GIVEN INFORMATION:
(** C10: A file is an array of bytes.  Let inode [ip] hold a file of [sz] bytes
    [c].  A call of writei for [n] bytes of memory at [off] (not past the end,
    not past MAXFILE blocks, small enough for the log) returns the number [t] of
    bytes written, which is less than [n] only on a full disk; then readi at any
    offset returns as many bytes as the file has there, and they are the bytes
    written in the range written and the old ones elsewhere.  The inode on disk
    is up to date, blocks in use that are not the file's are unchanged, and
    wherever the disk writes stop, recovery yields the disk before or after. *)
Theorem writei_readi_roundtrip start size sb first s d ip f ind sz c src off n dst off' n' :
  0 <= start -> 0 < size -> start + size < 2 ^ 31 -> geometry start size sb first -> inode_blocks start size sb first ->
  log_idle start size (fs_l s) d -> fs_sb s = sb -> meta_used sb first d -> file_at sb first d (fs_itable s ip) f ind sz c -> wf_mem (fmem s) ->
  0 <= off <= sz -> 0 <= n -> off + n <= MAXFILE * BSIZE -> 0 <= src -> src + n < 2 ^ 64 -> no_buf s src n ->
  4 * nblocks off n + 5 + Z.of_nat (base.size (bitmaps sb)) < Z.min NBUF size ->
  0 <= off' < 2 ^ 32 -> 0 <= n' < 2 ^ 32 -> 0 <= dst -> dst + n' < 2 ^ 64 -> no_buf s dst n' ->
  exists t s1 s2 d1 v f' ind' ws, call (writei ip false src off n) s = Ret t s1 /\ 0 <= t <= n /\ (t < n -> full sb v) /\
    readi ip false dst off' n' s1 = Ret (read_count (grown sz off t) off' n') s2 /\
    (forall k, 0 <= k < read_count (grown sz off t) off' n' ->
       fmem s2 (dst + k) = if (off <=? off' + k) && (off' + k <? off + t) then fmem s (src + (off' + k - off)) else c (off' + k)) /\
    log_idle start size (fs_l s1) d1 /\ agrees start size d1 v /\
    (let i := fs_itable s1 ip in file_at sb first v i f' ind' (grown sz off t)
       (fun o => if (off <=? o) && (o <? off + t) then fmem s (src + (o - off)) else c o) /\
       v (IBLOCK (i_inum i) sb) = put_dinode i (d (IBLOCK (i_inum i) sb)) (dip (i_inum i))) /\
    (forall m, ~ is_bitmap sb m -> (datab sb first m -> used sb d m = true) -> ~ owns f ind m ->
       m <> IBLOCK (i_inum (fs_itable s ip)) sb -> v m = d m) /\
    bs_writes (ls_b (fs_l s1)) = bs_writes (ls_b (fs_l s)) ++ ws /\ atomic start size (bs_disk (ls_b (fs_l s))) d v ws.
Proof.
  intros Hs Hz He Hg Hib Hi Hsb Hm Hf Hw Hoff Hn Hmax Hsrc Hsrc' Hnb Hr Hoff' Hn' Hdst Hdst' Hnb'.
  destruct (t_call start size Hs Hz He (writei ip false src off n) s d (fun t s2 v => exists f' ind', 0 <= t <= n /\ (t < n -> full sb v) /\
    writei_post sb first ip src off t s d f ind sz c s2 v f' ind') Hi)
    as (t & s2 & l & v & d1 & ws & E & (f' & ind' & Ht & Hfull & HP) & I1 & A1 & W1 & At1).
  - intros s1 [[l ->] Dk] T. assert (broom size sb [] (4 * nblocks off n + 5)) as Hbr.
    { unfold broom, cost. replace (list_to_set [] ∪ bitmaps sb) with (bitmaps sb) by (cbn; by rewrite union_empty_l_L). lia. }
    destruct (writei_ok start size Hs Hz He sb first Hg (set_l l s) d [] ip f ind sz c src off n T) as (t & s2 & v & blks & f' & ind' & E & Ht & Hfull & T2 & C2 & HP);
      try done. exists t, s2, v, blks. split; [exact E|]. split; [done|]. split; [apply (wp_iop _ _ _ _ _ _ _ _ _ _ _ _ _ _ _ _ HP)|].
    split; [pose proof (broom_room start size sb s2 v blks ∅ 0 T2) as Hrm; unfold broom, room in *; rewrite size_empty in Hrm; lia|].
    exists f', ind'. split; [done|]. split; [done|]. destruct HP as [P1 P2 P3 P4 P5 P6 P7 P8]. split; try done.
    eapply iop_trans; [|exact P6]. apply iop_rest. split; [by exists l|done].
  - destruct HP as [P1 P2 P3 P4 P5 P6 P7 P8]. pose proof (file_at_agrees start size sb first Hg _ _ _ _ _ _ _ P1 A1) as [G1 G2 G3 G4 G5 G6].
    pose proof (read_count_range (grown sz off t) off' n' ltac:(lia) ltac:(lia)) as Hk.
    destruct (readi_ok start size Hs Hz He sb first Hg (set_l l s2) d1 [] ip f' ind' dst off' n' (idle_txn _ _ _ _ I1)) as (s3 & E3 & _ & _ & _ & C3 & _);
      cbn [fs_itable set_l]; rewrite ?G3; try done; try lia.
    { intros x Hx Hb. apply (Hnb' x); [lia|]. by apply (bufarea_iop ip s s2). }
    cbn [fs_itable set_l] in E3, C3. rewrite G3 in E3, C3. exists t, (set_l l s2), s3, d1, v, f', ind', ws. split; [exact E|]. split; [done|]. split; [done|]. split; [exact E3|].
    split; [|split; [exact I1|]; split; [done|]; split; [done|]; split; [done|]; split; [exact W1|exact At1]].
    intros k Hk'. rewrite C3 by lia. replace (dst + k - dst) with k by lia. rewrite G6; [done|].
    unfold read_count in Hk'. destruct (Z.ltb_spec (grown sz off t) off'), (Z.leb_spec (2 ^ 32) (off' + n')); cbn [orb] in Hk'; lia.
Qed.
==
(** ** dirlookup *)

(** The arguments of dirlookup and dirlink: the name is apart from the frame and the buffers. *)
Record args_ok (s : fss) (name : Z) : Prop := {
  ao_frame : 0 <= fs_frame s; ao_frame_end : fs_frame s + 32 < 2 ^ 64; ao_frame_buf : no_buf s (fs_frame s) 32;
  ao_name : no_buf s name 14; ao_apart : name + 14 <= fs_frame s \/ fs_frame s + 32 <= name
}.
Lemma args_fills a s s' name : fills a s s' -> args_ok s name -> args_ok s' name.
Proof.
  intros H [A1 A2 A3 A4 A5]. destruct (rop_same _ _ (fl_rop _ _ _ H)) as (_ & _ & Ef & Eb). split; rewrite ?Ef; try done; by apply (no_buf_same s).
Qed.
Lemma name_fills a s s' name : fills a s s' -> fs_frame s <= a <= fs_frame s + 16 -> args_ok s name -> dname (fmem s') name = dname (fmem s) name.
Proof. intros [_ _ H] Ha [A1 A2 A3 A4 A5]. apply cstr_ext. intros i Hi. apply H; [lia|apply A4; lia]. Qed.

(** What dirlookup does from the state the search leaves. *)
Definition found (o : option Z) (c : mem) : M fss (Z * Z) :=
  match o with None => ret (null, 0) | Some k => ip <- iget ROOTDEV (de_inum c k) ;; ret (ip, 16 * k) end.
---
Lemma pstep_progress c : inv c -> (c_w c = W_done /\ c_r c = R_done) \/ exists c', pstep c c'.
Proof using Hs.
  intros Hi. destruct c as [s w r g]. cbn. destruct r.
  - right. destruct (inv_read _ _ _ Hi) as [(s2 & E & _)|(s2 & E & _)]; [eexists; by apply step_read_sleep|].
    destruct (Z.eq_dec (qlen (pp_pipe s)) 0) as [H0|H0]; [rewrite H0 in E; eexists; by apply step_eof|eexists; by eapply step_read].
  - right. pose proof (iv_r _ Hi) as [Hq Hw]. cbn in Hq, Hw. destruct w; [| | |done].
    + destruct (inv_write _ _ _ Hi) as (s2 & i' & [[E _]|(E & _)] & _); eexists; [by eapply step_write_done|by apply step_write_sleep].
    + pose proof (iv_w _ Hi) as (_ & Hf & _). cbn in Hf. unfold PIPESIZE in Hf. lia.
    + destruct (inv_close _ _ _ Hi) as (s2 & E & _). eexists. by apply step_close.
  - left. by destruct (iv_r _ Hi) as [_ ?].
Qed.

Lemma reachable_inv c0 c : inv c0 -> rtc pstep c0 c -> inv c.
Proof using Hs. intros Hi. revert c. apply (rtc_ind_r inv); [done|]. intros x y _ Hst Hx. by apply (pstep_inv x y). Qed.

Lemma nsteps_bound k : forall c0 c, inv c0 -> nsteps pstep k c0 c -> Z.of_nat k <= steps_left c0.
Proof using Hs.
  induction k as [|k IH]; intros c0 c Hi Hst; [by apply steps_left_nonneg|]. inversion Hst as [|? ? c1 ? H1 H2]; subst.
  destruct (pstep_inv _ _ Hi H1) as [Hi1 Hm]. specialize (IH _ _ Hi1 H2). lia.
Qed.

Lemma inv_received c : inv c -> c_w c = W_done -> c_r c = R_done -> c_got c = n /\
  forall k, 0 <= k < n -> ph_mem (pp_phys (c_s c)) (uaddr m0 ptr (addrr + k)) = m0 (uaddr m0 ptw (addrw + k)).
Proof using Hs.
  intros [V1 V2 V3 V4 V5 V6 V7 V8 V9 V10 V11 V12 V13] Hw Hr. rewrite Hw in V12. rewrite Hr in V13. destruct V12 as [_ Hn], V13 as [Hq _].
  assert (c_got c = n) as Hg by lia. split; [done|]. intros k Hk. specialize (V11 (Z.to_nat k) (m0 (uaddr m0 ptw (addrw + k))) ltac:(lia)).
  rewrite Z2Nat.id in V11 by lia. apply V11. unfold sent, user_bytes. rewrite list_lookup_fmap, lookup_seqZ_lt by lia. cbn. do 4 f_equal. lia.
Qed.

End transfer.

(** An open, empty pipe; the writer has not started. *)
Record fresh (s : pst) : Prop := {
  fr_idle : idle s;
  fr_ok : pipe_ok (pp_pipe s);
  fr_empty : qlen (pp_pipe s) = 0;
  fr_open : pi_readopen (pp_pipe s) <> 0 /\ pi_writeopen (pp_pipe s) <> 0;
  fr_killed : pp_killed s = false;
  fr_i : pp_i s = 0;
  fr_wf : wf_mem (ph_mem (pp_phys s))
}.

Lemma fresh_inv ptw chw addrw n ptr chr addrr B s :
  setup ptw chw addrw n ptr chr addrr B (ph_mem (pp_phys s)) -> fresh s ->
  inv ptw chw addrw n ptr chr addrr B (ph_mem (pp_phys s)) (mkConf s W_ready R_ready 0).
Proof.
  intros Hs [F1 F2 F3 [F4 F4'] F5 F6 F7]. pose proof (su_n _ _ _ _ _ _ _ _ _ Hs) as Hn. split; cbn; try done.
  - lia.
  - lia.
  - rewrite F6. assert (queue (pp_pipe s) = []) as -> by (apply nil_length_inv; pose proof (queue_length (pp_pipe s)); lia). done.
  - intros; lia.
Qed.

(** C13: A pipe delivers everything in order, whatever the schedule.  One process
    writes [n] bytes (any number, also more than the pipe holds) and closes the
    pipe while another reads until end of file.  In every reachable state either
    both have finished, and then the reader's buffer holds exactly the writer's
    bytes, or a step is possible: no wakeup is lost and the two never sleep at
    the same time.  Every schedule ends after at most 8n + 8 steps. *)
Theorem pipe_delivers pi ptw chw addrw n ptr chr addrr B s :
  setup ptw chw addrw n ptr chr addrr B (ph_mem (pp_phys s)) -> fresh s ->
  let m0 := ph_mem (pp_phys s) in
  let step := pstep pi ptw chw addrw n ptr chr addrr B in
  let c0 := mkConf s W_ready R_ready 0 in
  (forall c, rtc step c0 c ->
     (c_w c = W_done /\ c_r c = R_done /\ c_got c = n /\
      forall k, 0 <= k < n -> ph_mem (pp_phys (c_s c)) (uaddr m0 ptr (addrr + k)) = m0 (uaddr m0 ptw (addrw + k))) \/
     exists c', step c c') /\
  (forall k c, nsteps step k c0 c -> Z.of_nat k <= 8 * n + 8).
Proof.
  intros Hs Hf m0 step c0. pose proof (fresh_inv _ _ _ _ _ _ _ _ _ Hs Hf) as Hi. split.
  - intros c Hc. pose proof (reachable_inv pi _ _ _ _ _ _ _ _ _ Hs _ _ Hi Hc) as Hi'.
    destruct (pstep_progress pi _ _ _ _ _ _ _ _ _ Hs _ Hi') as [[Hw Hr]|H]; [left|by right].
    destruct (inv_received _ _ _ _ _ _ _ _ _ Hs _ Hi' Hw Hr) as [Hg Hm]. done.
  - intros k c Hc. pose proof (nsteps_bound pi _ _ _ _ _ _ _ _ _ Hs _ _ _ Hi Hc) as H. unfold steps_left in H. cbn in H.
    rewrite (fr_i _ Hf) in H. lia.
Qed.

WHAT YOU NEED TO DO: Above are the records; from them, give again exactly the lines from the one containing "Theorem pipe_delivers pi" to the one containing "intros Hs Hf", both lines included, and nothing more.

RESULT FOR THIS TASK:
Theorem pipe_delivers pi ptw chw addrw n ptr chr addrr B s :
  setup ptw chw addrw n ptr chr addrr B (ph_mem (pp_phys s)) -> fresh s ->
  let m0 := ph_mem (pp_phys s) in
  let step := pstep pi ptw chw addrw n ptr chr addrr B in
  let c0 := mkConf s W_ready R_ready 0 in
  (forall c, rtc step c0 c ->
     (c_w c = W_done /\ c_r c = R_done /\ c_got c = n /\
      forall k, 0 <= k < n -> ph_mem (pp_phys (c_s c)) (uaddr m0 ptr (addrr + k)) = m0 (uaddr m0 ptw (addrw + k))) \/
     exists c', step c c') /\
  (forall k c, nsteps step k c0 c -> Z.of_nat k <= 8 * n + 8).
Proof.
  intros Hs Hf m0 step c0. pose proof (fresh_inv _ _ _ _ _ _ _ _ _ Hs Hf) as Hi. split.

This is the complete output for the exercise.